On Thursday night the first results from Britain’s referendum on pulling out of the European Union came in.
A small clue to the way things were going last night was the vote in the North East.
People in Newcastle are known locally as ‘takems’ (said with a short a, like tack um); those in Sunderland are called ‘makems’. It means that people in Sunderland make things and people in Newcastle take them. Sunderland is solidly industrial, while Newcastle, also a big industrial centre, is a market town. Newcastle voted to remain, but by the tiniest of margins. Sunderland voted to leave, 60-40. That was when we began to think that – not for the first time – the polls had got it wrong.
As the night wore on the results came in, defying the pollster’s determination that the people would reject the referendum question and stick with the European Union.
Of London Boroughs, Barking voted to leave, too. It was historically a ‘white flight’ borough, but today it is thronging with Poles and Africans. It is very working class. Islington, by contrast, was overwhelmingly for stay. Islington has working class wards, though these are mostly demoralised, and the borough deserves its reputation for being dominated by a precociously radical middle class.
Most of all the vote is a popular reaction against the elite. Their view that the European Union is not for them is right. I have taken students to the Brussels Parliament, which is a bit like visiting the offices of the IMF. The only people that you see hanging around outside and waiting to see someone, are themselves very haut bourgeois. By contrast, if you go to the Palace of Westminster, you will see large crowds of school children, nurses, veterans, and ethnic minorities. Parliament is often very bad in its decisions and its cliquishness, but the people do look to it in a way that they will never look on Brussels. That law making should have passed so silently and sneakily off to the European Commission is not something that ordinary British people approve of, and they are right.
The British Labour movement protested against the Maastricht Treaty back in 1991 that created the EU, and had already been committed to a position of withdrawing from the preceding EEC. Labour’s heartlands were in agreement. Over time, though, the temptation of the ‘European Social Chapter’, and the trade union leaders’ resentment at the Tories opt-out of that did tempt some labour leaders (though not their members) to support the EU. That in itself is a symptom of the unions’ loss of influence in their own right; they hoped that their European friends would offer them what their own campaigning could not.

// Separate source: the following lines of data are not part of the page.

(** What a client knows of the server: its versions are not from the future,
    and right after its put the value is its own. *)
Definition knows (me : Z) (kv : KVServer) (c : clnt) : Prop :=
  ((∀ k, 0 <= lookup_zero 0 k (c_verm c) <= version_of kv k) ∧
   (0 < total c → ∃ k, k ∈ ka ∧ is_Some (dataVersion kv !! k))) ∧
  match c_pc c with
  | Putting k ver _ => k ∈ ka ∧ 0 <= ver <= version_of kv k
  | Getting k ver err =>
      k ∈ ka ∧ 0 <= ver <= version_of kv k ∧ is_Some (dataVersion kv !! k) ∧
      (err = OK → ver < version_of kv k ∧ (version_of kv k = ver + 1 → data kv !! k = Some (Marshal_EntryV (me, ver))))
  | _ => True
  end.

Definition EntryV_ok (e : EntryV) : Prop := fits Id_field V_field e.

(** The server: well formed, far from overflow, and with decodable values. *)
Record srv_ok (m : Z) (kv : KVServer) : Prop := {
  so_wf : wf kv;
  so_bound : ∀ k, version_of kv k + m < 2 ^ 63;
  so_values : ∀ k v, data kv !! k = Some v → ∃ e, v = Marshal_EntryV e ∧ EntryV_ok e
}.

Lemma Unmarshal_Marshal e : EntryV_ok e → Unmarshal_EntryV (Marshal_EntryV e) = Some e.
Proof.
  intros He. apply unmarshal_encode_object; [|done]. split; [|split; [|done]];
    unfold valid_utf8, runes; simpl; repeat (constructor; [by apply ascii_chunk|]); constructor.
Qed.

(** An installation of a client's value: what changes at the server. *)
Lemma version_install m kv k v ver k' :
  srv_ok m kv → 0 <= m →
  version_of (Put_install kv (mkPutArgs k v ver)) k' = version_of kv k' + (if decide (k = k') then 1 else 0).
Proof.
  intros [Hwf Hb _] Hm. rewrite version_Put_install. cbn [PutKey]. pose proof (wf_version kv k' Hwf).
  specialize (Hb k'). case_decide; [rewrite wrapU_small|]; lia.
Qed.

Lemma install_srv_ok m kv k e ver :
  srv_ok (m + 1) kv → 0 <= m → EntryV_ok e → srv_ok m (Put_install kv (mkPutArgs k (Marshal_EntryV e) ver)).
Proof.
  intros Hs Hm He. pose proof Hs as [Hwf Hb Hv]. split.
  - by apply wf_Put_install.
  - intros k'. rewrite (version_install (m + 1)) by (done || lia). specialize (Hb k'). case_decide; lia.
  - intros k' v. cbn [data Put_install PutKey PutValue]. rewrite lookup_insert_Some.
    intros [[_ <-]|[_ Hk]]; [by exists e | by eapply Hv].
Qed.

Lemma srv_ok_less m m' kv : m' <= m → srv_ok m kv → srv_ok m' kv.
Proof. intros Hm [? Hb ?]. split; [done| |done]. intros k. specialize (Hb k). lia. Qed.

(** Another client's installation keeps what a client knows and counts. *)
Lemma install_counts m kv k v ver c n :
  srv_ok m kv → 0 <= m → counts kv c n → counts (Put_install kv (mkPutArgs k v ver)) c n.
Proof.
  intros Hs Hm. unfold counts. destruct (c_pc c) as [|k' ver' [|]|k' ver' err| |]; try done.
  rewrite (version_install m) by done. case_decide; naive_solver lia.
Qed.

Lemma install_key kv args k : is_Some (dataVersion kv !! k) → is_Some (dataVersion (Put_install kv args) !! k).
Proof. intros Hk. cbn [dataVersion Put_install]. rewrite lookup_insert_is_Some. destruct (decide (PutKey args = k)); auto. Qed.

Lemma install_knows m kv k v ver me c :
  srv_ok m kv → 0 <= m → knows me kv c → knows me (Put_install kv (mkPutArgs k v ver)) c.
Proof.
  intros Hs Hm [[Hv Hx] Hk]. pose proof (version_install m kv k v ver) as Hi. split; [split|].
  - intros k'. rewrite Hi by done. specialize (Hv k'). case_decide; lia.
  - intros Ht. destruct (Hx Ht) as (k' & ? & ?). exists k'. split; [done | by apply install_key].
  - destruct (c_pc c) as [|k' ver' p|k' ver' err| |]; [done| | |done..].
    + rewrite Hi by done. destruct Hk. case_decide; lia || naive_solver lia.
    + destruct Hk as (? & ? & ? & Hok). split; [done|]. rewrite Hi by done.
      split; [case_decide; lia|]. split; [by apply install_key|]. intros He. destruct (Hok He) as [Hlt Hd].
      split; [case_decide; lia|]. case_decide; [lia|]. intros Hv1. cbn [data Put_install PutKey].
      rewrite lookup_insert_ne by done. apply Hd. lia.
Qed.

(** What a step does to the server. *)
Definition step_effect (me : Z) (kv kv' : KVServer) (n n' : Z) : Prop :=
  (kv' = kv ∧ n' = n) ∨
  (∃ k ver, k ∈ ka ∧ 0 <= ver < 2 ^ 63 ∧ kv' = Put_install kv (mkPutArgs k (Marshal_EntryV (me, ver)) ver) ∧ n' = n + 1).

(** ** One step of a client *)

Record step_ok (me : Z) (kv kv' : KVServer) (c c' : clnt) (n : Z) : Prop := {
  st_effect : ∃ n', step_effect me kv kv' n n' ∧ counts kv' c' n';
  st_knows : knows me kv' c';
  st_total : total c' <= total c + 1
}.

Lemma set_pc_total pc c : total (set_pc pc c) = total c.
Proof. done. Qed.

Lemma guard_known kv k v ver e :
  0 <= ver <= version_of kv k → Put_guard kv (mkPutArgs k v ver) = Some e →
  e = ErrVersion ∧ ver < version_of kv k ∧ is_Some (dataVersion kv !! k).
Proof.
  unfold Put_guard, version_of, lookup_zero. cbn [PutKey PutVersion].
  destruct (dataVersion kv !! k) as [w|]; simpl; intros Hv; case_decide; intros; simplify_eq; [|lia].
  split; [done|]. split; [lia | done].
Qed.

(** A put that the server refuses: the answer, if it arrives, is about a
    version of the past. *)
Lemma refused_step_ok me kv c n k ver p (r : netres) :
  c_pc c = Putting k ver p → counts kv c n → knows me kv c →
  ver < version_of kv k → is_Some (dataVersion kv !! k) →
  step_ok me kv kv c
    (set_pc (match r with
             | Deliver => Getting k ver (if decide (p = PutRetry) then ErrMaybe else ErrVersion)
             | _ => Putting k ver PutRetry
             end) c) n.
Proof.
  intros Hpc Hc [Hv Hk] Hlt Hs. unfold counts in Hc. rewrite Hpc in Hc, Hk. destruct Hk as [Hin Hver]. split.
  - exists n. split; [by left|]. unfold counts. cbn [set_pc c_res c_pc].
    destruct Hc as (? & ? & Hc). split; [done|]. split; [done|].
    destruct r, p; try (by left); try done; simpl; naive_solver lia.
  - split; [done|]. cbn [set_pc c_pc]. destruct r; [done..|]. split; [done|]. split; [done|]. split; [done|].
    by case_decide.
  - rewrite set_pc_total. lia.
Qed.

(** A put that the server accepts. *)
Lemma accepted_step_ok m me kv c n k ver p (arrived : bool) :
  srv_ok (m + 1) kv → 0 <= m → c_pc c = Putting k ver p → counts kv c n → knows me kv c →
  version_of kv k = ver →
  step_ok me kv (Put_install kv (mkPutArgs k (Marshal_EntryV (me, ver)) ver)) c
    (set_pc (if arrived then Getting k ver OK else Putting k ver PutRetry) c) n.
Proof.
  intros Hs Hm Hpc Hc Hkn Hver. pose proof Hkn as [[Hv _] Hk]. unfold counts in Hc. rewrite Hpc in Hc, Hk.
  destruct Hk as [Hin _]. pose proof (version_install (m + 1) kv k (Marshal_EntryV (me, ver)) ver) as Hi.
  assert (Hb := so_bound _ _ Hs k). pose proof (wf_version kv k (so_wf _ _ Hs)).
  set (kv' := Put_install _ _) in *. destruct Hc as (? & ? & Hc).
  assert (Hn : Nok (c_res c) <= n <= Nok (c_res c) + Nmaybe (c_res c)) by (destruct p; naive_solver lia).
  split.
  - exists (n + 1). split; [right; exists k, ver; split; [done|]; split; [lia|done]|].
    unfold counts. cbn [set_pc c_res c_pc]. split; [done|]. split; [done|]. destruct arrived; [left; split; [done|lia]|].
    right. rewrite Hi by (done || lia). rewrite decide_True by done. lia.
  - assert (Hv' : ∀ k', version_of kv k' <= version_of kv' k') by (intros k'; rewrite Hi by (done || lia); case_decide; lia).
    split; [split|].
    { intros k'; cbn [set_pc c_verm]; specialize (Hv k'); specialize (Hv' k'); lia. }
    { intros _. exists k. split; [done|]. cbn [dataVersion kv' Put_install PutKey]. rewrite lookup_insert_eq. eauto. }
    assert (Hk' : version_of kv' k = ver + 1) by (rewrite Hi, decide_True by (done || lia); lia).
    cbn [set_pc c_pc]. destruct arrived; [|split; [done|lia]]. split; [done|]. split; [lia|]. split.
    + cbn [dataVersion kv' Put_install PutKey]. rewrite lookup_insert_eq. eauto.
    + intros _. split; [lia|]. intros _. cbn [data kv' Put_install PutKey PutValue]. by rewrite lookup_insert_eq.
  - rewrite set_pc_total. lia.
Qed.

Lemma put_step_ok m me ch kv c n k ver p kv' c' :
  srv_ok (m + 1) kv → 0 <= m → c_pc c = Putting k ver p → counts kv c n → knows me kv c →
  OneClientPut_step randomkeys ka me ch kv c = (kv', c') → step_ok me kv kv' c c' n.
Proof.
  intros Hs Hm Hpc Hc Hk. unfold OneClientPut_step. rewrite Hpc, put_attempt_live.
  assert (Hv : 0 <= ver <= version_of kv k) by (destruct Hk as [_ Hk]; rewrite Hpc in Hk; apply Hk).
  destruct (Put_guard kv (mkPutArgs k (Marshal_EntryV (me, ver)) ver)) as [e|] eqn:Hg.
  - apply guard_known in Hg as (-> & Hlt & Hkey); [|done].
    pose proof (refused_step_ok me kv c n k ver p (ch_net ch) Hpc Hc Hk Hlt Hkey) as Hst.
    destruct (ch_net ch), p; intros [= <- <-]; exact Hst.
  - apply Put_guard_version in Hg. cbn [PutKey PutVersion] in Hg.
    pose proof (λ b, accepted_step_ok m me kv c n k ver p b Hs Hm Hpc Hc Hk Hg) as Hst.
    destruct (ch_net ch); intros [= <- <-]; [|exact (Hst false)|exact (Hst true)].
    split; [|split|].
    + exists n. split; [by left|]. unfold counts in *. rewrite Hpc in Hc. cbn [set_pc c_res c_pc].
      destruct p; naive_solver.
    + apply Hk.
    + destruct Hk as [_ Hk]. rewrite Hpc in Hk. exact Hk.
    + rewrite set_pc_total. lia.
Qed.

(** The answer of the clerk's [Get] for a key that has a value. *)
Lemma get_known m kv k :
  srv_ok m kv → is_Some (dataVersion kv !! k) →
  ∃ e, EntryV_ok e ∧ data kv !! k = Some (Marshal_EntryV e) ∧
    Get kv (mkGetArgs k) GetReply0 = mkGetReply (Marshal_EntryV e) (version_of kv k) OK ∧
    GetJson Unmarshal_EntryV (Marshal_EntryV e, version_of kv k, OK) = Ret (e, version_of kv k).
Proof.
  intros [Hwf _ Hv] Hk. apply wf_dom_lookup in Hk as [v Hd]; [|done]. destruct (Hv k v Hd) as (e & -> & He).
  exists e. split; [done|]. split; [done|]. split; [unfold Get; cbn [GetKey]; by rewrite Hd|].
  unfold GetJson. rewrite decide_True by done. by rewrite Unmarshal_Marshal.
Qed.

Lemma get_step_ok m me ch kv c n k ver err kv' c' :
  srv_ok m kv → 0 <= m → 0 <= me < 2 ^ 63 → c_pc c = Getting k ver err → counts kv c n → knows me kv c → total c + 1 < 2 ^ 63 →
  OneClientPut_step randomkeys ka me ch kv c = (kv', c') → step_ok me kv kv' c c' n.
Proof.
  intros Hs Hm Hme Hpc Hc Hk Hb. pose proof Hk as [[Hv Hx] Hk']. unfold counts in Hc. rewrite Hpc in Hc, Hk'.
  destruct Hk' as (Hin & Hver & Hkey & Hok). destruct (get_known m kv k Hs Hkey) as (e & He & Hd & Hget & Hj).
  pose proof (so_bound _ _ Hs k) as Hb'.
  assert (Hsame : step_ok me kv kv c c n).
  { split; [exists n; split; [by left|] | done | lia]. unfold counts. by rewrite Hpc. }
  unfold OneClientPut_step. rewrite Hpc. destruct (ch_net ch); cbn [call_get]; [by intros [= <- <-]..|].
  rewrite Hget. cbn [GetValue GetVersion GetErr]. unfold OnePut_check. rewrite Hj. cbn [mbind outcome_bind].
  assert (Hmine : ¬ ((err = OK ∧ version_of kv k = wrapU 64 (ver + 1)) ∧ e.1 ≠ me ∧ e.2 ≠ ver)).
  { intros [[-> Hv1] [Hne _]]. rewrite wrapU_small in Hv1 by lia. destruct (Hok eq_refl) as [_ Hd'].
    rewrite (Hd' Hv1) in Hd. apply (inj Some) in Hd.
    apply (f_equal Unmarshal_EntryV) in Hd. rewrite !Unmarshal_Marshal in Hd; [|done|].
    - by injection Hd as <-.
    - unfold EntryV_ok, fits, in_field. simpl. lia. }
  rewrite decide_False by done. clear Hmine. destruct Hc as (? & ? & Hc).
  destruct Hc as [[-> Hc]|[[-> Hc]|[-> Hc]]]; simpl; intros [= <- <-]; split; simpl; try done.
  all: try (exists n; split; [by left|]; unfold counts; simpl; rewrite ?wrapS_small by (unfold total in Hb; lia); lia).
  all: try (unfold total; simpl; rewrite ?wrapS_small by (unfold total in Hb; lia); lia).
  all: split; [split; [intros k'; specialize (Hv k'); simpl; rewrite ?lookup_zero_insert; try case_decide; subst; lia
    | intros _; by exists k] |].
  all: simpl; try exact I. split; [done|lia].
Qed.

Lemma pick_key_in r k : pick_key randomkeys ka r = Ret k → k ∈ ka.
Proof.
  unfold pick_key. destruct randomkeys; intros [_ Hk]%index_Ret; by eapply list_elem_of_lookup_2.
Qed.

Lemma pick_key_Ret r : ka ≠ [] → ∃ k, pick_key randomkeys ka r = Ret k.
Proof.
  intros Hne. assert (0 < Z.of_nat (length ka)) by (destruct ka; [done | simpl; lia]). unfold pick_key.
  destruct randomkeys; [destruct (index_in_range ka (r `mod` Z.of_nat (length ka))) as (k & -> & _)|
    destruct (index_in_range ka 0) as (k & -> & _)]; eauto; [apply Z.mod_pos_bound|]; lia.
Qed.

Lemma client_step_ok m me ch kv c n kv' c' :
  ka ≠ [] → srv_ok (m + 1) kv → 0 <= m → 0 <= me < 2 ^ 63 → counts kv c n → knows me kv c → total c + 1 < 2 ^ 63 →
  OneClientPut_step randomkeys ka me ch kv c = (kv', c') → step_ok me kv kv' c c' n.
Proof.
  intros Hne Hs Hm Hme Hc Hk Hb. destruct (c_pc c) as [|k ver p|k ver err| |] eqn:Hpc.
  - unfold OneClientPut_step. rewrite Hpc. destruct (pick_key_Ret (ch_rand ch) Hne) as [k E]. rewrite E.
    unfold counts in Hc. rewrite Hpc in Hc. destruct Hk as [Hv _].
    destruct (ch_done ch); intros [= <- <-]; (split; [exists n; split; [by left | done] | | rewrite set_pc_total; lia]);
      (split; [done|]); simpl; [done|]. split; [by eapply pick_key_in | apply Hv].
  - by eapply put_step_ok.
  - apply (get_step_ok m me ch kv c n k ver err); try done. apply (srv_ok_less (m + 1)); [lia | done].
  - unfold OneClientPut_step. rewrite Hpc. intros [= <- <-]. split; [exists n; split; [by left | done] | exact Hk | lia].
  - unfold counts in Hc. rewrite Hpc in Hc. tauto.
Qed.

(** ** The invariant of the system *)

Record puts_inv (m : Z) (w : world) : Prop := {
  pi_srv : srv_ok m (srv w);
  pi_knows : ∀ i c, clnts w !! i = Some c → knows (Z.of_nat i) (srv w) c;
  pi_counts : ∃ ns, Forall2 (counts (srv w)) (clnts w) ns ∧ zsum (version_of (srv w) <$> ka) = zsum ns;
  pi_total : zsum (total <$> clnts w) + m < 2 ^ 63;
  pi_clients : Z.of_nat (length (clnts w)) <= 2 ^ 63
}.

Lemma counts_total kv c n : counts kv c n → 0 <= total c.
Proof. unfold counts, total. lia. Qed.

As the Labour Party became more distant, metropolitan and elitist, it sought to re-write the party’s policy to mirror its own concerns, and also to diminish working people’s aspirations for social democratic reform in their favour. . . .
Asked by pollsters why they had voted to leave the EU, some said it was immigration. But more said that it was the question of democracy. This is a word that seems to mean very little to the academics, government officials, constitutional lawyers and politicians, and yet, strangely, means a great deal to those whose access to it is most limited – the greater mass of the British public.
Depressingly, the sulking metropolitans and ‘opinion formers’ (Ha!) dismissed this revolt of the lower orders as nothing more than race prejudice. But that says more about those that say it than those that it is said of. To them almost every expression of popular sentiment feels like fascism.